Since Nietzsche isn’t about offering arguments but painting a picture of life that is laudable and positive, he often wrote in aphorisms—short yet profound and dense snippets. His style also made him one of the most oft-quoted philosophers around. You probably unknowingly know a handful of Nietzsche quotes yourself. For example, on pain and suffering, Nietzsche states: “The poison of which the weaker natures perish strengthens the strong—nor do they call it poison”;12 “There is a recipe against pessimistic philosophers and the excessive sensitivity that seems to me to be the real ‘misery of the present age’ . . . the recipe against this misery is: misery”;13 “There is as much wisdom in pain as there is in pleasure”;14 and most famously, “What doesn’t kill me makes me stronger.”15 Pain can be a great teacher, character builder, and often times our reaction to it, our complaining and whining that “life is hard,” is more illustrative of our spoiled natures than it is the unappealing nature of our existence. We need to see pain in the right light; we need to contextualize it and develop a proper attitude toward life, one of self-mastery, creation, and ultimately a kind of playfulness. Then, each individual failure, each accident will be redeemed within the greater context of a successful life, a life of one’s own making. An integrous life revalues the bumps and slumps and lurches insofar as they are part and parcel to a noble existence. Nietzsche sees himself as a redeemer of accidents. This notion is best illustrated through a thought experiment Nietzsche offers in The Gay Science.16

In aphorism 341, Nietzsche asks us to imagine the following scenario. What if some day or night, during your loneliest loneliness a demon fell upon you and decreed that your whole life up to that point, all its successes and failures, every detail would be relived by you over and over again for eternity. Herein lies Nietzsche’s notion of the eternal recurrence of the same. What would your reaction be? Would you curse him, or would you praise him? Would you fall to your knees weeping, or would you celebrate your good fortune? Your response is indicative of your view of life and whether you can redeem it in its totality even in your darkest hour.

This is a brutal test, one I am sure a great many of us would fail, if we were truly honest with ourselves. But Nietzsche isn’t for everyone. Although his view of life is meant for all of humanity, most people aren’t ready for him.

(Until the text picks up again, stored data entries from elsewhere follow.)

(** * Binance data fetcher: a shallow embedding and its verified properties

    The development follows the two source files of the repository:

    - [binance_data_fetcher/fetch_data.py]: the class [BinanceDataFetcher]
      with [__init__], [fetch_and_save], [run_continuous_fetch] and
      [fetch_all_data], and the module functions [main] and [start_fetcher];
    - [start_binance_data_fetcher.py]: the import guard, [get_user_input],
      [display_summary] and [main].

    Python code is effectful: it reads the clock, the console and the
    network, writes files, sleeps and raises exceptions.  The embedding is
    a state-and-exception monad over an explicit [World]; everything the
    environment decides (network replies and latencies, disk faults,
    Ctrl-C, the time zone) is read from an oracle record [Env].

    Idealisations, stated once:
    - a Python [float] is a rational, an infinity or NaN ([PyFloat]);
      rounding, overflow and signed zeros are not modelled;
    - [print] and [time.time] neither fail nor take time; time passes only
      inside [requests.get] (the oracle's latency) and [time.sleep] (exactly
      the requested duration);
    - console output is a structured message, not formatted text. *)

From Stdlib Require Import ZArith QArith Qround Qabs Lqa String Ascii List Lia Bool.
From Stdlib Require Import DecimalString DecimalZ.
From stdpp Require Import base gmap strings.
Import ListNotations.
Open Scope string_scope.
Open Scope list_scope.

(** ** Python floats *)

Inductive PyFloat : Type :=
| Fin (q : Q)
| PInf
| NInf
| NaN.

Module Float.

Definition sign (a : PyFloat) : option comparison :=
  match a with
  | Fin q => Some (q ?= 0)%Q
  | PInf => Some Gt
  | NInf => Some Lt
  | NaN => None
  end.

Definition sign_mul (s t : comparison) : comparison :=
  match s, t with
  | Eq, _ | _, Eq => Eq
  | Gt, Gt | Lt, Lt => Gt
  | _, _ => Lt
  end.

Definition of_sign (c : comparison) : PyFloat :=
  match c with Gt => PInf | Lt => NInf | Eq => NaN end.

Definition mul (a b : PyFloat) : PyFloat :=
  match a, b with
  | Fin x, Fin y => Fin (x * y)
  | _, _ =>
      match sign a, sign b with
      | Some s, Some t => of_sign (sign_mul s t)
      | _, _ => NaN
      end
  end.

Definition add (a b : PyFloat) : PyFloat :=
  match a, b with
  | Fin x, Fin y => Fin (x + y)
  | NaN, _ | _, NaN => NaN
  | PInf, NInf | NInf, PInf => NaN
  | PInf, _ | _, PInf => PInf
  | NInf, _ | _, NInf => NInf
  end.

Definition neg (a : PyFloat) : PyFloat :=
  match a with
  | Fin x => Fin (- x)
  | PInf => NInf
  | NInf => PInf
  | NaN => NaN
  end.

Definition sub (a b : PyFloat) : PyFloat :=
  match a, b with
  | Fin x, Fin y => Fin (x - y)
  | _, _ => add a (neg b)
  end.

(** [a < b]; every comparison with NaN is false. *)
Definition ltb (a b : PyFloat) : bool :=
  match a, b with
  | NaN, _ | _, NaN => false
  | Fin x, Fin y => if Qlt_le_dec x y then true else false
  | PInf, _ => false
  | _, PInf => true
  | NInf, NInf => false
  | NInf, _ => true
  | Fin _, NInf => false
  end.

(** [a <= b]. *)
Definition leb (a b : PyFloat) : bool :=
  match a, b with
  | NaN, _ | _, NaN => false
  | Fin x, Fin y => if Qlt_le_dec y x then false else true
  | NInf, _ => true
  | _, PInf => true
  | PInf, _ => false
  | Fin _, NInf => false
  end.

(** The builtin [min(a, b)]: the first argument unless the second is
    strictly smaller. *)
Definition min (a b : PyFloat) : PyFloat :=
  if ltb b a then b else a.

(** [a / b] for floats; [None] stands for [ZeroDivisionError]. *)
Definition div (a b : PyFloat) : option PyFloat :=
  match a, b with
  | _, Fin y =>
      if Qeq_bool y 0 then None
      else match a with
           | Fin x => Some (Fin (x / y))
           | NaN => Some NaN
           | _ =>
               match sign a with
               | Some s => Some (of_sign (sign_mul s (y ?= 0)%Q))
               | None => Some NaN
               end
           end
  | NaN, _ | _, NaN => Some NaN
  | Fin _, _ => Some (Fin 0)
  | _, _ => Some NaN
  end.

(** Truncation toward zero, the rounding of [int(x)]. *)
Definition trunc (q : Q) : Z :=
  if Qlt_le_dec q 0 then Qceiling q else Qfloor q.

Definition of_Z (z : Z) : PyFloat := Fin (inject_Z z).

End Float.

(** ** Exceptions *)

Inductive Exn : Type :=
| KeyboardInterrupt
| EOFError
| ValueError
| OverflowError
| ZeroDivisionError
| OSError
| ConnectionError
| Timeout
| HTTPError (status : Z)
| JSONDecodeError.

(** [isinstance(e, Exception)]: of the exceptions above only
    [KeyboardInterrupt] derives from [BaseException] directly. *)
Definition is_Exception (e : Exn) : bool :=
  match e with
  | KeyboardInterrupt => false
  | _ => true
  end.

(** [isinstance(e, requests.exceptions.RequestException)].  The error that
    [Response.json] raises is a [RequestException] from requests 2.27 on
    and a plain [ValueError] before; the flag says which library is
    installed. *)
Definition is_RequestException (json_error_is_request_exception : bool) (e : Exn) : bool :=
  match e with
  | ConnectionError | Timeout | HTTPError _ => true
  | JSONDecodeError => json_error_is_request_exception
  | _ => false
  end.

(** ** JSON documents

    Parsing and printing JSON is the work of the [json] library; the
    program only passes the parsed document from [response.json()] to
    [json.dump].  The library is an interface here: a type of documents, the
    parser, the printer used with [indent=2], and the library's contract
    that what it prints it parses back. *)
Class JsonCodec : Type := {
  Json : Type;
  json_loads : string -> option Json;
  json_dumps : Json -> string;
  json_loads_dumps : forall j, json_loads (json_dumps j) = Some j
}.

(** ** Dates *)

Record DateTime : Type := {
  year : Z;
  month : Z;
  day : Z;
  hour : Z;
  minute : Z;
  second : Z
}.

(** The ranges of the fields of a [datetime] object, with the year at
    least 1000 so that [%Y] has four digits on every platform. *)
Definition valid_datetime (d : DateTime) : bool :=
  ((1000 <=? year d) && (year d <=? 9999) &&
   (1 <=? month d) && (month d <=? 12) &&
   (1 <=? day d) && (day d <=? 31) &&
   (0 <=? hour d) && (hour d <=? 23) &&
   (0 <=? minute d) && (minute d <=? 59) &&
   (0 <=? second d) && (second d <=? 59))%Z.

Definition digit_char (n : nat) : ascii := ascii_of_nat (48 + n mod 10).

(** The decimal digits of [n], most significant first; [fuel] bounds the
    number of digits. *)
Fixpoint decimal_aux (fuel n : nat) (acc : string) : string :=
  match fuel with
  | O => acc
  | S fuel' =>
      let acc' := String (digit_char n) acc in
      if (n <? 10)%nat then acc' else decimal_aux fuel' (n / 10) acc'
  end.

Definition decimal (n : nat) : string := decimal_aux (S n) n "".

Fixpoint zeros (k : nat) : string :=
  match k with
  | O => ""
  | S k' => String "0" (zeros k')
  end.

(** [%0wd] for a number that is not negative: zero padding up to a
    minimal width, never truncating. *)
Definition zero_pad (width : nat) (n : Z) : string :=
  let s := decimal (Z.to_nat n) in
  zeros (width - String.length s) +:+ s.

(** [d.strftime("%Y%m%d_%H%M%S")]. *)
Definition strftime (d : DateTime) : string :=
  zero_pad 4 (year d) +:+ zero_pad 2 (month d) +:+ zero_pad 2 (day d) +:+ "_" +:+
  zero_pad 2 (hour d) +:+ zero_pad 2 (minute d) +:+ zero_pad 2 (second d).

Definition is_digit (c : ascii) : bool :=
  let n := nat_of_ascii c in (48 <=? n)%nat && (n <=? 57)%nat.

Fixpoint all_digits (s : string) : bool :=
  match s with
  | EmptyString => true
  | String c s' => is_digit c && all_digits s'
  end.

(** The shape [YYYYMMDD_HHMMSS]: eight digits, an underscore, six digits. *)
Definition is_timestamp (s : string) : bool :=
  (String.length s =? 15)%nat &&
  all_digits (substring 0 8 s) &&
  String.eqb (substring 8 1 s) "_" &&
  all_digits (substring 9 6 s).

(** Civil date of a number of days since 1970-01-01 (proleptic Gregorian
    calendar), used for the UTC clock of the examples. *)
Definition civil_from_days (days : Z) : Z * Z * Z :=
  let z := (days + 719468)%Z in
  let era := (z / 146097)%Z in
  let doe := (z - era * 146097)%Z in
  let yoe := ((doe - doe / 1460 + doe / 36524 - doe / 146096) / 365)%Z in
  let y := (yoe + era * 400)%Z in
  let doy := (doe - (365 * yoe + yoe / 4 - yoe / 100))%Z in
  let mp := ((5 * doy + 2) / 153)%Z in
  let d := (doy - (153 * mp + 2) / 5 + 1)%Z in
  let m := (if (mp <? 10)%Z then mp + 3 else mp - 9)%Z in
  ((if (m <=? 2)%Z then y + 1 else y)%Z, m, d).

Definition utc_datetime (t : Q) : DateTime :=
  let s := Qfloor t in
  let '(y, m, d) := civil_from_days (s / 86400)%Z in
  let r := (s mod 86400)%Z in
  {| year := y; month := m; day := d;
     hour := (r / 3600)%Z; minute := ((r mod 3600) / 60)%Z;
     second := (r mod 60)%Z |}.

(** ** Paths (POSIX) *)

Fixpoint split_on (sep : ascii) (s : string) (cur : string) : list string :=
  match s with
  | EmptyString => [String.rev cur]
  | String c s' =>
      if Ascii.eqb c sep then String.rev cur :: split_on sep s' ""
      else split_on sep s' (String c cur)
  end.

Definition starts_with_slash (s : string) : bool :=
  match s with
  | String "/" _ => true
  | _ => false
  end.

(** [s.endswith(suffix)]. *)
Definition endswith (s suffix : string) : bool :=
  let n := String.length s in
  let m := String.length suffix in
  (m <=? n)%nat && String.eqb (substring (n - m) m s) suffix.

(** [os.path.join(a, b)]. *)
Definition os_path_join (a b : string) : string :=
  if starts_with_slash b then b
  else if String.eqb a "" || endswith a "/" then a +:+ b
  else a +:+ "/" +:+ b.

So imagine your darkest hour, your loneliest loneliness. Imagine that darkest hour when things seem not only gloomy, but hopeless. Think of that dark hour when the compassion of others feels like pity and reinforces your own self-loathing. When you truly feel useless and death isn’t merely the inevitable end, but a quietude sorely longed for, if only it would come more quickly. A time when there is no room dark enough and no blanket heavy enough to make it all better. The kind of despair that results after you realize your spirit died years ago and left only a hollow corpse to carry out the mundane tasks of the day, dragged out of bed each morning by only some vague notion of duty. This is your darkest hour; this is when you see what you’re really made of. Can you muscle through and burst out the other end powerful and ready to take on the day, or do you cower, whimper, and whine and like a pessimist pray for the end? Can you declare it is all worth it, and you’d gladly do it all again because life is worth it? Or do you run and hide? What is nobler? What is more praiseworthy? Who do you want to be?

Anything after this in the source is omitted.